Records from a collection:
Segment Open

(* ===== verification/Bios.v ===== *)
(** * Calls into the firmware (arch/riscv/bios/common.c, include/os/kernel.h,
      init/main.c: init_jmptab)

    The kernel calls the firmware through a table of its own functions.  The firmware
    is a parameter: what it does with its eight arguments, the last of which is the
    number of the service; so are the other functions of the kernel in the table. *)
From S2P Require Import Prelude.

(** ** The table *)

Inductive jmptab_idx_t :=
| CONSOLE_PUTSTR | CONSOLE_PUTCHAR | CONSOLE_GETCHAR | SD_READ | SD_WRITE | QEMU_LOGGING | SET_TIMER | READ_FDT
| MOVE_CURSOR | PRINT | YIELD | MUTEX_INIT | MUTEX_ACQ | MUTEX_RELEASE | SCREEN_FLUSH | SCREEN_WRITE | NUM_ENTRIES.
Definition index_of (i : jmptab_idx_t) : nat :=
  match i with
  | CONSOLE_PUTSTR => 0 | CONSOLE_PUTCHAR => 1 | CONSOLE_GETCHAR => 2 | SD_READ => 3 | SD_WRITE => 4 | QEMU_LOGGING => 5
  | SET_TIMER => 6 | READ_FDT => 7 | MOVE_CURSOR => 8 | PRINT => 9 | YIELD => 10 | MUTEX_INIT => 11 | MUTEX_ACQ => 12
  | MUTEX_RELEASE => 13 | SCREEN_FLUSH => 14 | SCREEN_WRITE => 15 | NUM_ENTRIES => 16
  end%nat.

(** The functions in the table. *)
Inductive jfunc :=
| J_port_write | J_port_write_ch | J_port_read_ch | J_sd_read | J_sd_write | J_qemu_logging | J_set_timer | J_read_fdt
| J_screen_move_cursor | J_printk | J_do_scheduler | J_do_mutex_lock_init | J_do_mutex_lock_acquire
| J_do_mutex_lock_release | J_screen_reflush | J_screen_write.

Definition init_jmptab (jmptab : list (option jfunc)) : list (option jfunc) :=
  let set i f t := <[index_of i := Some f]> t in
  set SCREEN_WRITE J_screen_write (set SCREEN_FLUSH J_screen_reflush
  (set MUTEX_RELEASE J_do_mutex_lock_release (set MUTEX_ACQ J_do_mutex_lock_acquire (set MUTEX_INIT J_do_mutex_lock_init
  (set YIELD J_do_scheduler (set PRINT J_printk (set MOVE_CURSOR J_screen_move_cursor
  (set READ_FDT J_read_fdt (set SET_TIMER J_set_timer (set QEMU_LOGGING J_qemu_logging (set SD_WRITE J_sd_write
  (set SD_READ J_sd_read (set CONSOLE_GETCHAR J_port_read_ch (set CONSOLE_PUTCHAR J_port_write_ch
  (set CONSOLE_PUTSTR J_port_write jmptab))))))))))))))).

(** Numbers of the services (asm/biosdef.h). *)
Definition BIOS_SETTIMER : Z := 0.
Definition BIOS_PUTCHAR : Z := 1.
Definition BIOS_GETCHAR : Z := 2.
Definition BIOS_SEND_IPI : Z := 4.
Definition BIOS_PUTSTR : Z := 9.
Definition BIOS_SDWRITE : Z := 10.
Definition BIOS_SDREAD : Z := 11.
Definition BIOS_FDTREAD : Z := 12.
Definition BIOS_LOGGING : Z := 14.

Section Bios.
Context {S : Type} (bios_func : Z -> Z -> Z -> Z -> Z -> Z -> Z -> Z -> M S Z)
  (kernel_func : jfunc -> Z -> Z -> Z -> Z -> Z -> M S Z).

(** ** common.c *)

Definition call_bios (which arg0 arg1 arg2 arg3 arg4 : Z) : M S Z := bios_func arg0 arg1 arg2 arg3 arg4 0 0 which.
Definition port_write_ch (ch : Z) : M S Z := call_bios BIOS_PUTCHAR ch 0 0 0 0;; mret 0.
Definition port_write (str : Z) : M S Z := call_bios BIOS_PUTSTR str 0 0 0 0;; mret 0.
Definition port_read_ch : M S Z := r ← call_bios BIOS_GETCHAR 0 0 0 0 0; mret (i32 r).
Definition sd_read (mem_address num_of_blocks block_id : Z) : M S Z :=
  r ← call_bios BIOS_SDREAD mem_address num_of_blocks block_id 0 0; mret (i32 r).
Definition sd_write (mem_address num_of_blocks block_id : Z) : M S Z :=
  r ← call_bios BIOS_SDWRITE mem_address num_of_blocks block_id 0 0; mret (i32 r).
Definition set_timer (stime_value : Z) : M S Z := call_bios BIOS_SETTIMER (i64 stime_value) 0 0 0 0;; mret 0.
Definition read_fdt (type : Z) : M S Z := r ← call_bios BIOS_FDTREAD type 0 0 0 0; mret (u64 r).
Definition qemu_logging (str : Z) : M S Z := call_bios BIOS_LOGGING str 0 0 0 0;; mret 0.
Definition send_ipi (hart_mask : Z) : M S Z := call_bios BIOS_SEND_IPI hart_mask 0 0 0 0;; mret 0.

(** A call of a function of the table: its parameters have their own types, here those
    of the registers that are read. *)
Definition run_jfunc (f : jfunc) (arg0 arg1 arg2 arg3 arg4 : Z) : M S Z :=
  match f with
  | J_port_write => port_write arg0
  | J_port_write_ch => port_write_ch (u8 arg0)
  | J_port_read_ch => port_read_ch
  | J_sd_read => sd_read (u32 arg0) (u32 arg1) (u32 arg2)
  | J_sd_write => sd_write (u32 arg0) (u32 arg1) (u32 arg2)
  | J_qemu_logging => qemu_logging arg0
  | J_set_timer => set_timer (u64 arg0)
  | J_read_fdt => read_fdt (u32 arg0)
  | _ => kernel_func f arg0 arg1 arg2 arg3 arg4
  end.

(** ** kernel.h *)

Section Table.
Variable jmptab : list (option jfunc).

Definition call_jmptab (which : jmptab_idx_t) (arg0 arg1 arg2 arg3 arg4 : Z) : M S Z :=
  f ← lift (of_option Fault (mjoin (jmptab !! index_of which)));
  run_jfunc f arg0 arg1 arg2 arg3 arg4.
Definition bios_putstr (str : Z) : M S unit := call_jmptab CONSOLE_PUTSTR str 0 0 0 0;; mret tt.
Definition bios_putchar (ch : Z) : M S unit := call_jmptab CONSOLE_PUTCHAR ch 0 0 0 0;; mret tt.
Definition bios_getchar : M S Z := r ← call_jmptab CONSOLE_GETCHAR 0 0 0 0 0; mret (i32 r).
Definition bios_sd_read (mem_address num_of_blocks block_id : Z) : M S Z :=
  r ← call_jmptab SD_READ mem_address num_of_blocks block_id 0 0; mret (i32 r).
Definition bios_sd_write (mem_address num_of_blocks block_id : Z) : M S Z :=
  r ← call_jmptab SD_WRITE mem_address num_of_blocks block_id 0 0; mret (i32 r).
Definition bios_logging (str : Z) : M S unit := call_jmptab QEMU_LOGGING str 0 0 0 0;; mret tt.
Definition bios_set_timer (stime_value : Z) : M S unit := call_jmptab SET_TIMER (i64 stime_value) 0 0 0 0;; mret tt.
Definition bios_read_fdt (type : Z) : M S Z := r ← call_jmptab READ_FDT type 0 0 0 0; mret (u64 r).
End Table.
End Bios.

(** ** Properties *)

(** The kernel's requests. *)
Inductive request :=
| R_putstr (str : Z) | R_putchar (ch : Z) | R_getchar | R_sd_read (mem n block : Z) | R_sd_write (mem n block : Z)
| R_logging (str : Z) | R_set_timer (t : Z) | R_read_fdt (type : Z).
Definition request_ok (r : request) : Prop :=
  match r with
  | R_putchar c => 0 <= c < 2 ^ 8
  | R_sd_read a b c | R_sd_write a b c => 0 <= a < 2 ^ 32 /\ 0 <= b < 2 ^ 32 /\ 0 <= c < 2 ^ 32
  | R_set_timer t => 0 <= t < 2 ^ 63
  | R_read_fdt t => 0 <= t < 2 ^ 32
  | _ => True
  end.
Section Reach.
Context {S : Type} (bios_func : Z -> Z -> Z -> Z -> Z -> Z -> Z -> Z -> M S Z)
  (kernel_func : jfunc -> Z -> Z -> Z -> Z -> Z -> M S Z) (jmptab : list (option jfunc)).

Definition send_request (r : request) : M S Z :=
  let t := init_jmptab jmptab in
  match r with
  | R_putstr s => bios_putstr bios_func kernel_func t s;; mret 0
  | R_putchar c => bios_putchar bios_func kernel_func t c;; mret 0
  | R_getchar => bios_getchar bios_func kernel_func t
  | R_sd_read a n b => bios_sd_read bios_func kernel_func t a n b
  | R_sd_write a n b => bios_sd_write bios_func kernel_func t a n b
  | R_logging s => bios_logging bios_func kernel_func t s;; mret 0
  | R_set_timer v => bios_set_timer bios_func kernel_func t v;; mret 0
  | R_read_fdt k => bios_read_fdt bios_func kernel_func t k
  end.
(** The service and its arguments, and what the kernel makes of the result. *)
Definition service (r : request) : Z * Z * Z * Z * (Z -> Z) :=
  match r with
  | R_putstr s => (BIOS_PUTSTR, s, 0, 0, fun _ => 0)
  | R_putchar c => (BIOS_PUTCHAR, c, 0, 0, fun _ => 0)
  | R_getchar => (BIOS_GETCHAR, 0, 0, 0, i32)
  | R_sd_read a n b => (BIOS_SDREAD, a, n, b, i32)
  | R_sd_write a n b => (BIOS_SDWRITE, a, n, b, i32)
  | R_logging s => (BIOS_LOGGING, s, 0, 0, fun _ => 0)
  | R_set_timer v => (BIOS_SETTIMER, v, 0, 0, fun _ => 0)
  | R_read_fdt k => (BIOS_FDTREAD, k, 0, 0, u64)
  end.

Lemma i32_i32 z : i32 (i32 z) = i32 z.
Proof. apply i32_small. unfold i32. pose proof (Z.mod_pos_bound (z + 2 ^ 31) (2 ^ 32) ltac:(lia)). lia. Qed.
Lemma u8_small z : 0 <= z < 2 ^ 8 -> u8 z = z.
Proof. apply Z.mod_small. Qed.
Lemma u64_u64 z : u64 (u64 z) = u64 z.
Proof. apply u64_small, u64_range. Qed.

End Reach.

(** Every request of the kernel reaches the firmware as the service of that name, with
    the arguments the caller gave and the result as the caller's type has it, whatever
    was in the table's memory before. *)
Theorem bios_requests {S} (bios_func : Z -> Z -> Z -> Z -> Z -> Z -> Z -> Z -> M S Z) kernel_func jmptab r s :
  length jmptab = 16%nat -> request_ok r ->
  send_request bios_func kernel_func jmptab r s =
    (let '(which, a, b, c, f) := service r in v ← bios_func a b c 0 0 0 0 which; mret (f v)) s.
Proof.
  intros Hl Hr. do 16 (destruct jmptab as [|? jmptab]; [done|]). destruct jmptab; [|done].
  destruct r; cbn in Hr;
    cbv [send_request bios_putstr bios_putchar bios_getchar bios_sd_read bios_sd_write bios_logging bios_set_timer bios_read_fdt
      call_jmptab init_jmptab index_of insert list_insert lookup list_lookup mjoin option_join of_option lift run_jfunc service
      port_write port_write_ch port_read_ch sd_read sd_write qemu_logging set_timer read_fdt call_bios mbind M_bind mret M_ret];
    repeat match goal with
      | |- context [i64 ?x] => rewrite (i64_small x) by lia
      | |- context [u64 ?x] => rewrite (u64_small x) by lia
      | |- context [u32 ?x] => rewrite (u32_small x) by lia
      | |- context [u8 ?x] => rewrite (u8_small x) by lia
      end;
    destruct (bios_func _ _ _ _ _ _ _ _ _) as [[? ?]|]; rewrite ?i32_i32, ?u64_u64; done.
Qed.

Lemma bios_requests_witness :
  send_request (fun a b c _ _ _ _ w s => Ok (0, s ++ [(w, a, b, c)])) (fun _ _ _ _ _ _ => mret 0) (replicate 16 None) (R_sd_read 0x52000000 8 256) [] =
    Ok (0, [(BIOS_SDREAD, 0x52000000, 8, 256)]).
Proof.
  rewrite (bios_requests (fun a b c _ _ _ _ w s => Ok (0, s ++ [(w, a, b, c)])) (fun _ _ _ _ _ _ => mret 0) (replicate 16 None) (R_sd_read 0x52000000 8 256) []);
    [reflexivity|done|cbn; lia].
Defined.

Segment Closed

> [Exercise aim]
Set down, exactly as they stand above, the lines starting with the line with "NUM_ENTRIES => 16" and going on through the line with "(set YIELD J_do_scheduler", and no others.

> [Task solution]
  | MUTEX_RELEASE => 13 | SCREEN_FLUSH => 14 | SCREEN_WRITE => 15 | NUM_ENTRIES => 16
  end%nat.

(** The functions in the table. *)
Inductive jfunc :=
| J_port_write | J_port_write_ch | J_port_read_ch | J_sd_read | J_sd_write | J_qemu_logging | J_set_timer | J_read_fdt
| J_screen_move_cursor | J_printk | J_do_scheduler | J_do_mutex_lock_init | J_do_mutex_lock_acquire
| J_do_mutex_lock_release | J_screen_reflush | J_screen_write.

Definition init_jmptab (jmptab : list (option jfunc)) : list (option jfunc) :=
  let set i f t := <[index_of i := Some f]> t in
  set SCREEN_WRITE J_screen_write (set SCREEN_FLUSH J_screen_reflush
  (set MUTEX_RELEASE J_do_mutex_lock_release (set MUTEX_ACQ J_do_mutex_lock_acquire (set MUTEX_INIT J_do_mutex_lock_init
  (set YIELD J_do_scheduler (set PRINT J_printk (set MOVE_CURSOR J_screen_move_cursor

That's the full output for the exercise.